Objectives To perform a comprehensive analysis of the use of antibiotics in three major sites for outpatient care: private office-based clinics, emergency departments (ED), and hospital-based clinics. Study design Data from the National Ambulatory Medical Care Survey (NAMCS) and National Hospital Ambulatory Medical Care Survey (NHAMCS) were used to determine visit rates and antibiotic prescribing patterns for the three major outpatient care settings from 1994 to 2000 for children <5 years of age. Results Antibiotic prescription rates declined from 1400 to 1076 per 1000 children over the study years ( P = .034).
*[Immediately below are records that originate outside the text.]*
(** The loop of [write_message]: the status, the bytes that were sent and the answers
    that are left. *)
Fixpoint write_loop (rs : list wres) (msg : message) (offset totalbytes remaining : Z) (sent : list Z)
  : result (Z * list Z * list wres) :=
  match rs with
  | [] => Running
  | Wrote n :: rs =>
      let numbytes := Z.min (Z.of_N n) remaining in
      match region (m_data msg) offset numbytes with
      | None => Undefined
      | Some bs =>
          let sent := sent ++ bs in
          if numbytes =? m_length msg then Done (MESSAGE_STATUS_OK, sent, rs)
          else
            let offset := offset + numbytes in
            let totalbytes := totalbytes + numbytes in
            let remaining := remaining - numbytes in
            if totalbytes =? m_length msg then Done (MESSAGE_STATUS_OK, sent, rs)
            else write_loop rs msg offset totalbytes remaining sent
      end
  | WFail EAGAIN :: rs => write_loop rs msg offset totalbytes remaining sent
  | WFail EOTHER :: rs => Done (MESSAGE_STATUS_ERROR, sent, rs)
  end.

Definition write_message (rs : list wres) (msg : message) : result (Z * list Z * list wres) :=
  write_loop rs msg 0 0 (m_length msg) [].

(** [SSL_get_error]: nothing to report, an operation to retry, or a failure. *)
Inductive ssl_error := SSL_NONE | SSL_RETRY | SSL_FAILURE.
Inductive swres := SWrote (n : positive) | SFail (e : ssl_error).

(** The loop of [ssl_write_message] with [SSL_write]. *)
Fixpoint ssl_write_loop (rs : list swres) (msg : message) (offset totalbytes remaining : Z) (sent : list Z)
  : result (Z * list Z * list swres) :=
  match rs with
  | [] => Running
  | SWrote n :: rs =>
      let numbytes := Z.min (Zpos n) remaining in
      match region (m_data msg) offset numbytes with
      | None => Undefined
      | Some bs =>
          let sent := sent ++ bs in
          if numbytes =? m_length msg then Done (MESSAGE_STATUS_OK, sent, rs)
          else if 0 <? numbytes then
            let offset := offset + numbytes in
            let totalbytes := totalbytes + numbytes in
            let remaining := remaining - numbytes in
            if totalbytes =? m_length msg then Done (MESSAGE_STATUS_OK, sent, rs)
            else ssl_write_loop rs msg offset totalbytes remaining sent
          else Done (MESSAGE_STATUS_ERROR, sent, rs)
      end
  | SFail SSL_RETRY :: rs => ssl_write_loop rs msg offset totalbytes remaining sent
  | SFail _ :: rs => Done (MESSAGE_STATUS_ERROR, sent, rs)
  end.

Definition ssl_write_message (rs : list swres) (msg : message) : result (Z * list Z * list swres) :=
  ssl_write_loop rs msg 0 0 (m_length msg) [].

(** What [read] answers: bytes that have arrived, the end of the stream, or an error. *)
Inductive rres := RData (b : Z) (bs : list Z) | REof | RFail (e : errno).

(** [read(socket, ., cap)] of arrived bytes: what does not fit stays for the next call. *)
Definition read_data (cap : Z) (bs : list Z) (rs : list rres) : list Z * list rres :=
  (take (Z.to_nat cap) bs, match drop (Z.to_nat cap) bs with [] => rs | b :: bs => RData b bs :: rs end).

(** [read_message] on a socket, with the value of [errno] that the call finds: the
    message, if there is one, the answers that are left and [errno]. *)
Fixpoint read_message (rs : list rres) (block : bool) (err : option errno)
  : result (Z * option message * list rres * option errno) :=
  match rs with
  | [] => Running
  | RData b bs :: rs =>
      let '(data, rs) := read_data MESSAGE_PARSE_BUFFER_SIZE (b :: bs) rs in
      Done (MESSAGE_STATUS_OK, Some (Message (i8 b) (len data) data), rs, err)
  | REof :: rs =>
      match err with
      | Some EAGAIN => if block then read_message rs block None else Done (MESSAGE_STATUS_ZERO, None, rs, err)
      | _ => Done (MESSAGE_STATUS_ZERO, None, rs, err)
      end
  | RFail EAGAIN :: rs =>
      if block then read_message rs block None else Done (MESSAGE_STATUS_ERROR, None, rs, Some EAGAIN)
  | RFail EOTHER :: rs => Done (MESSAGE_STATUS_ERROR, None, rs, Some EOTHER)
  end.

(** [read_append] on a socket: reads until the message has [needed] bytes; a call with no
    room in the buffer answers 0. *)
Fixpoint read_append (rs : list rres) (m : message) (needed : Z) : result (Z * message * list rres) :=
  if m_length m <? needed then
    match rs with
    | [] => Running
    | RData b bs :: rs' =>
        let cap := MESSAGE_PARSE_BUFFER_SIZE - m_length m in
        if cap <? len (b :: bs) then
          let '(data, rest) := read_data cap (b :: bs) rs' in
          let m := Message (m_kind m) (m_length m + len data) (m_data m ++ data) in
          Done (if m_length m <? needed then MESSAGE_STATUS_ZERO else MESSAGE_STATUS_OK, m, rest)
        else read_append rs' (Message (m_kind m) (m_length m + len (b :: bs)) (m_data m ++ b :: bs)) needed
    | REof :: rs' => Done (MESSAGE_STATUS_ZERO, m, rs')
    | RFail EAGAIN :: rs' => read_append rs' m needed
    | RFail EOTHER :: rs' => Done (MESSAGE_STATUS_ERROR, m, rs')
    end
  else Done (MESSAGE_STATUS_OK, m, rs).

(** [pgagroal_read_complete_message] without TLS. *)
Definition read_complete_message (bigendian : bool) (rs : list rres) (err : option errno)
  : result (Z * option message * list rres) :=
  match read_message rs true err with
  | Running => Running
  | Undefined => Undefined
  | Done (status, m, rs, _) =>
      match m with
      | None => Done (status, None, rs)
      | Some m =>
          match read_append rs m 5 with
          | Running => Running
          | Undefined => Undefined
          | Done (status, m, rs) =>
              if negb (status =? MESSAGE_STATUS_OK) then Done (status, None, rs)
              else
                match read_int32 bigendian (m_data m) 1 with
                | None => Undefined
                | Some length =>
                    if (length <? 4) || (MESSAGE_PARSE_BUFFER_SIZE <? length + 1)
                    then Done (MESSAGE_STATUS_ERROR, None, rs)
                    else
                      match read_append rs m (length + 1) with
                      | Running => Running
                      | Undefined => Undefined
                      | Done (status, m, rs) =>
                          if negb (status =? MESSAGE_STATUS_OK) then Done (status, None, rs)
                          else Done (MESSAGE_STATUS_OK, Some m, rs)
                      end
                end
          end
      end
  end.

(** A request and its reply, as in [pgagroal_write_deallocate_all] and
    [pgagroal_write_reset_query]: the status and what was sent.  [refused] tells which
    replies are failures. *)
Definition request (ws : list wres) (rs : list rres) (err : option errno) (refused : Z -> bool)
  (msg : option message) : result (bool * list Z) :=
  match msg with
  | None => Undefined
  | Some msg =>
      match write_message ws msg with
      | Running => Running
      | Undefined => Undefined
      | Done (status, sent, _) =>
          if negb (status =? MESSAGE_STATUS_OK) then Done (true, sent)
          else
            match read_message rs true err with
            | Running => Running
            | Undefined => Undefined
            | Done (status, reply, _, _) =>
                if negb (status =? MESSAGE_STATUS_OK) then Done (true, sent)
                else
                  match reply with
                  | None => Undefined
                  | Some reply => Done (refused (m_kind reply), sent)
                  end
            end
      end
  end.

Definition write_deallocate_all (big : bool) (ws : list wres) (rs : list rres) (err : option errno) : result (bool * list Z) :=
  request ws rs err (fun kind => kind =? chr "E") (deallocate_all_message big).

Definition write_reset_query (big : bool) (query : list Z) (ws : list wres) (rs : list rres) (err : option errno)
  : result (bool * list Z) :=
  request ws rs err (fun kind => kind =? chr "E") (reset_query_message big query).

Definition write_rollback (big : bool) (ws : list wres) (rs : list rres) (err : option errno) : result (bool * list Z) :=
  request ws rs err (fun _ => false) (rollback_message big).

(** [pgagroal_connection_isvalid] answers the negation. *)
Definition connection_isvalid (big : bool) (ws : list wres) (rs : list rres) (err : option errno) : result (bool * list Z) :=
  match request ws rs err (fun kind => (kind =? chr "E") || (kind =? chr "e")) (isvalid_message big) with
  | Done (failed, sent) => Done (negb failed, sent)
  | Running => Running
  | Undefined => Undefined
  end.
(** The first bytes of the payload in the buffer of the callback. *)
Lemma shows_payload (f : Z * list Z) (b : list Z) (n : nat) :
  shows f b -> (n <= 7)%nat -> (n <= length f.2)%nat -> take n (drop 5 b) = take n f.2.
Proof.
  intros [Hs Hl] Hn Hf. pose proof (len_frame f) as Hlf. unfold len in Hlf.
  set (m := Z.to_nat (Z.min PARSE_BUFFER_LIMIT (len (frame f)))) in *.
  assert (5 + n <= m)%nat as Hm by (unfold m, len; change PARSE_BUFFER_LIMIT with 8192; lia).
  assert (H : take (5 + n) b = take (5 + n) (frame f)).
  { apply (f_equal (take (5 + n))) in Hs. by rewrite !take_take, !Nat.min_l in Hs by lia. }
  apply (f_equal (drop 5)) in H. rewrite !skipn_firstn_comm in H. replace (5 + n - 5)%nat with n in H by lia. rewrite H. done.
Qed.

Lemma rfq_step (f : Z * list Z) (b : list Z) (tx : bool) (saw fatal : option bool) (n : Z) :
  shows f b -> server_frame f ->
  pipeline_server_rfq f.1 b (len (frame f)) (Some (PipelineServerState (Some tx) saw fatal n)) =
    Some (server_step (PipelineServerState (Some tx) saw fatal n) f).
Proof.
  intros Hs [Hb Hz].
  assert (Hfirst : forall x p, f.2 = x :: p -> b !!! 5%nat = x /\ 0 <= x < 256).
  { intros x p E. split; [|rewrite E in Hb; by inversion Hb].
    pose proof (shows_payload f b 1 Hs ltac:(lia) ltac:(rewrite E; simpl; lia)) as H. rewrite E in H.
    destruct (drop 5 b) as [|y r] eqn:Ed; simpl in H; [done|]. simplify_eq.
    rewrite <- (Nat.add_0_r 5), <- lookup_total_drop, Ed. done. }
  unfold pipeline_server_rfq, server_step, rfq_status, rfq_idle, fatal_error. cbn [p_in_tx p_saw_rfq p_fatal p_tx_count].
  unfold rfq_status. destruct (Z.eqb_spec f.1 (chr "Z")) as [E|E].
  - destruct f.2 as [|x p] eqn:Ep; [by destruct (Hz E)|]. destruct (Hfirst x p eq_refl) as [-> Hx]. cbn [head].
    rewrite i8_byte by (done || (vm_compute; split; discriminate)).
    rewrite E. change (chr "Z" =? chr "E") with false. cbn [andb]. repeat f_equal. destruct fatal; by rewrite ?orb_false_r.
  - rewrite Z.add_0_r. destruct (Z.eqb_spec f.1 (chr "E")) as [E2|E2]; cbn [andb].
    2: { do 2 f_equal; [destruct saw|destruct fatal]; by rewrite ?orb_false_r. }
    do 2 f_equal; [destruct saw; by rewrite ?orb_false_r|]. destruct fatal as [c|]; [|done]. do 2 f_equal.
    rewrite len_frame. replace (12 <=? 5 + len f.2) with (7 <=? len f.2) by (destruct (Z.leb_spec 7 (len f.2)), (Z.leb_spec 12 (5 + len f.2)); lia || done).
    destruct (Z.leb_spec 7 (len f.2)) as [H7|H7]; [|by rewrite !andb_false_r]. rewrite andb_true_r. cbn [andb].
    pose proof (shows_payload f b 6 Hs ltac:(lia) ltac:(unfold len in H7; lia)) as H6.
    destruct f.2 as [|x p] eqn:Ep; [by change (len []) with 0 in H7|]. destruct (Hfirst x p eq_refl) as [Hx Hxr].
    rewrite Hx, i8_byte by (done || (vm_compute; split; discriminate)). unfold bytes_at.
    assert (Ht : forall s : list Z, length s = 5%nat -> bool_decide (take (length s) (drop 6 b) = s) && (x =? chr "S") = bool_decide (take 6 (x :: p) = chr "S" :: s)).
    { intros s Hl. rewrite Hl. destruct (drop 5 b) as [|y r] eqn:Ed; [done|]. simpl in H6.
      assert (drop 6 b = r) as ->.
      { change 6%nat with (5 + 1)%nat. rewrite <- drop_drop, Ed. done. }
      injection H6 as Hy Hr. cbn [take] in *. destruct (Z.eqb_spec x (chr "S")) as [Ex|Hne].
      - rewrite andb_true_r. apply bool_decide_ext. rewrite Ex. split; [intros <-|intros [=]]; congruence.
      - rewrite andb_false_r. symmetry. apply bool_decide_eq_false. by intros [= ? _]. }
    change (str "SFATAL") with (chr "S" :: str "FATAL"). change (str "SPANIC") with (chr "S" :: str "PANIC").
    rewrite <- !Ht by done. destruct (x =? chr "S"); by rewrite ?andb_true_r, ?andb_false_r.
Qed.

Lemma rfq_delivers (fs : list (Z * list Z)) (s : pipeline_server_state) (a : option pipeline_server_state) :
  Forall server_frame fs -> is_Some (p_in_tx s) -> delivers pipeline_server_rfq fs (Some s) a ->
  a = Some (foldl server_step s fs) /\ is_Some (p_in_tx (foldl server_step s fs)).
Proof.
  intros Hfs. revert s. induction Hfs as [|f fs Hf Hfs IH]; intros s [tx Htx] Hd; inversion Hd; subst; [by eauto|].
  destruct s as [t saw fatal n]. cbn [p_in_tx] in Htx. subst t. rewrite rfq_step in * by done.
  apply IH; [|done]. unfold server_step. cbn [p_in_tx]. by destruct (rfq_status f).
Qed.

Lemma server_steps (fs : list (Z * list Z)) (tx saw fatal : bool) (n : Z) :
  let s := foldl server_step (PipelineServerState (Some tx) (Some saw) (Some fatal) n) fs in
  p_in_tx s = Some (match last_status fs with Some x => negb (x =? chr "I") | None => tx end) /\
  p_saw_rfq s = Some (saw || existsb rfq_idle fs) /\ p_fatal s = Some (fatal || existsb fatal_error fs).
Proof.
  unfold last_status. cbv zeta. induction fs as [|f fs IH] using rev_ind; [cbn; by rewrite !orb_false_r|].
  rewrite !foldl_app, !existsb_app. cbn [foldl existsb]. destruct IH as (H1 & H2 & H3).
  set (s := foldl server_step _ fs) in *. unfold server_step. cbn [p_in_tx p_saw_rfq p_fatal]. rewrite H1, H2, H3, !orb_assoc, !orb_false_r.
  split_and!; [|done|done]. by destruct (rfq_status f).
Qed.

(** Whatever the chunks of a server's stream, after the callback of the pipelines the
    transaction flag is that of the last ReadyForQuery, the flag for an idle one says
    whether there was one, and the fatal flag whether an error was FATAL or PANIC. *)
Theorem transaction_tracked (big : bool) (chunks : list (list Z)) (fs : list (Z * list Z)) (g : Z * list Z) (q : list Z)
  (tx saw fatal : bool) (n : Z) (Hfs : Forall frame_fits fs) (Hsv : Forall server_frame fs) (Hg : frame_fits g)
  (Hq : begins q g) (E : concat chunks = frames fs ++ q) :
  exists st s,
    parse_chunks big pipeline_server_rfq zero_state chunks (Some (PipelineServerState (Some tx) (Some saw) (Some fatal) n)) =
      Done (st, Some s) /\
    p_in_tx s = Some (match last_status fs with Some x => negb (x =? chr "I") | None => tx end) /\
    p_saw_rfq s = Some (saw || existsb rfq_idle fs) /\ p_fatal s = Some (fatal || existsb fatal_error fs).
Proof.
  destruct (parse_chunks_spec big pipeline_server_rfq g q chunks fs zero_state []
    (Some (PipelineServerState (Some tx) (Some saw) (Some fatal) n)) Hg Hfs Hq) as (st & a & H1 & _ & H3).
  - apply idle_partial, zero_idle.
  - apply begins_nil.
  - done.
  - apply rfq_delivers in H3 as [-> _]; [|done|done]. eexists st, _. split; [exact H1|]. apply server_steps.
Qed.

Lemma transaction_tracked_witness :
  exists st s,
    parse_chunks false pipeline_server_rfq zero_state
      [[90; 0; 0; 0]; [5; 84; 67; 0; 0]; [0; 4; 90; 0; 0; 0; 5]; [73]]
      (Some (PipelineServerState (Some false) (Some false) (Some false) 0)) = Done (st, Some s) /\
    p_in_tx s = Some false /\ p_saw_rfq s = Some true /\ p_fatal s = Some false.
Proof.
  apply (transaction_tracked false [[90; 0; 0; 0]; [5; 84; 67; 0; 0]; [0; 4; 90; 0; 0; 0; 5]; [73]]
    [(90, [84]); (67, []); (90, [73])] (67, []) [] false false false 0).
  - repeat constructor; try (simpl; lia); vm_compute; discriminate.
  - repeat constructor; simpl; try lia; discriminate.
  - split; [simpl; lia|]. vm_compute. discriminate.
  - apply begins_nil.
  - reflexivity.
Defined.

(** A length field out of range (less than 4, or within 4 of the largest integer)
    makes the parser drop the rest of the chunk without a call of the callback; it starts
    again at the next chunk. *)
Theorem bogus_length_skipped (big : bool) (A : Type) (cb : Z -> list Z -> Z -> A -> A) (a : A) (kind v : Z) (rest : list Z)
  (Hv : in_i 32 v) (Hbad : v < 4 \/ 2 ^ 31 - 5 < v) :
  exists st, parse_message big cb zero_state (kind :: be32 v ++ rest) a = Done (st, a) /\ idle st.
Proof.
  unfold parse_message. cbn [length parse_loop]. unfold parse_round. cbn [header_len zero_state].
  change (kind :: be32 v ++ rest) with ((kind :: be32 v) ++ rest).
  assert (len (kind :: be32 v) = 5) as Hl by (by rewrite len_cons, len_be32).
  pose proof (len_nonneg rest) as Hr. rewrite len_app, Hl.
  change (0 <? 5) with true. cbv iota. rewrite Z.min_l by lia. change (5 - 0) with 5.
  rewrite region_take by (rewrite ?len_app; lia). change (Z.to_nat 0) with 0%nat. rewrite drop_0.
  assert (take (Z.to_nat 5) ((kind :: be32 v) ++ rest) = kind :: be32 v) as -> by (by apply take_app_length').
  cbn [mbind option_bind].
  change (header zero_state) with (zeroed 5).
  assert (store (zeroed 5) 0 (kind :: be32 v) = Some (kind :: be32 v)) as -> by (apply (store_app [] (zeroed 5) []); done).
  cbn [mbind option_bind header_len]. change (0 + 5 <? 5) with false. cbv iota.
  change (kind :: be32 v) with ([kind] ++ be32 v ++ []). rewrite read_int32_be32 by done. cbn [mbind option_bind].
  assert ((v <? 4) || (2 ^ 31 - 1 - 4 <? v) = true) as -> by lia. eexists. split; [done|]. by split_and!.
Qed.

Lemma bogus_length_skipped_witness :
  exists st, parse_message true (fun _ _ _ n => n + 1) zero_state (81 :: be32 3 ++ [90; 0; 0; 0; 5; 73]) 0 = Done (st, 0) /\ idle st.
Proof.
  apply (bogus_length_skipped true Z (fun _ _ _ n => n + 1) 0 81 3 [90; 0; 0; 0; 5; 73]).
  - split; simpl; lia.
  - left. lia.
Defined.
Significant declines in antibiotic prescriptions were noted in both the office-based setting and ED: 1114 to 832 ( P = .053) in the office-based setting and 236 to 194 antibiotic prescriptions per 1000 children in the ED ( P = .005). Sites of care differed markedly with white children receiving 82.5%, 14.3%, and 3.2% of antibiotics in the office-based settings, ED, and hospital-based clinics, respectively, compared with 60%, 31%, and 9% for black children ( P<.001). However, total visits, visits resulting in a diagnosis of otitis media, and antibiotic prescribing rates were similar for white and black children during the latter study years. Conclusions There has been a decline in antibiotic prescribing in children <5 years of age, which was most notable in office-based and emergency department settings.